Work instructions – In the records below, find the line with "engine), then the" and the line with "get_music_stream mime_getType (file_uuid"; return exactly those lines and every line between them.

Data for review –
····················

(** * Food-Mapper: the embedding-acquisition layer and the matching core

    A shallow embedding of the embedding back ends, the batch scheduler, the
    API-to-local fallback controller and the match classification of
    [src/app.py], with the properties of the specification proved (or
    refuted) on it.

    Layout: the model first (Python values, the remote back end, the batch
    schedulers, the coroutine monad with the fallback controller, the match
    engine), then the theorems, layer by layer. *)

From Stdlib Require Import Floats.
From stdpp Require Import gmap strings list sorting pretty.
(** X2. What was uploaded can be streamed.  After an upload of at most
    twenty files that are stored under different names and whose uuids are
    fresh (different from each other and from the ids of the store), a
    request for the id of any of them without a Range header is answered
    200 with the size of the file as Content-Length, and streams the bytes
    that were uploaded. *)
Theorem upload_then_stream
    (mime_getType : string -> option string) (w : World)
    (files : list UploadedFile) (f : UploadedFile) :
  (length files <= 20)%nat ->
  f ∈ files ->
  NoDup (filename <$> files) ->
  NoDup (file_uuid <$> files) ->
  file_uuid f ∉ Track.id <$> tracks (current w) ->
  get_music_stream mime_getType (file_uuid f) None
    (step mime_getType w (PostMusicUpload files))
  = (Ok {| status := 200;
           headers :=
             [("Content-Length", HNum (JS.Int (Z.of_nat (length (content f)))));
              ("Content-Type",
               HStr (default "audio/mpeg" (mime_getType (filename f))))];
           body := FileStream (filename f) None |},
     step mime_getType w (PostMusicUpload files))
  /\ stream_bytes (step mime_getType w (PostMusicUpload files))
       (FileStream (filename f) None)
     = Some (content f).
Proof.
  intros Hlen Hf Hnames Hids Hfresh.
  unfold step. rewrite (post_music_upload_run mime_getType w files Hlen).
  cbn [snd].
  set (w' := {| data_file := _; uploads := _; written := _; proto_name := _ |}).
  assert (Hfile : uploads w' !! filename f = Some (content f))
    by (by apply multer_lookup_stored).
  split; [|exact Hfile].
  assert (Hfind : find (has_id (file_uuid f)) (tracks (current w'))
                  = Some (track_of_upload f)).
  { subst w'. rewrite current_Json. cbn [tracks].
    rewrite (find_app_fresh _ _ _ Hfresh), <- (track_of_upload_id f).
    apply find_unique.
    - by rewrite created_ids.
    - by apply list_elem_of_fmap_2. }
  destruct (track_of_upload_file f) as (Htype & Hpath & _).
  rewrite (get_music_stream_found mime_getType w' _ None _ _ _
             Hfind Htype Hpath Hfile).
  reflexivity.
Qed.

····················

Written response –
    engine), then the theorems, layer by layer. *)

From Stdlib Require Import Floats.
From stdpp Require Import gmap strings list sorting pretty.
(** X2. What was uploaded can be streamed.  After an upload of at most
    twenty files that are stored under different names and whose uuids are
    fresh (different from each other and from the ids of the store), a
    request for the id of any of them without a Range header is answered
    200 with the size of the file as Content-Length, and streams the bytes
    that were uploaded. *)
Theorem upload_then_stream
    (mime_getType : string -> option string) (w : World)
    (files : list UploadedFile) (f : UploadedFile) :
  (length files <= 20)%nat ->
  f ∈ files ->
  NoDup (filename <$> files) ->
  NoDup (file_uuid <$> files) ->
  file_uuid f ∉ Track.id <$> tracks (current w) ->
  get_music_stream mime_getType (file_uuid f) None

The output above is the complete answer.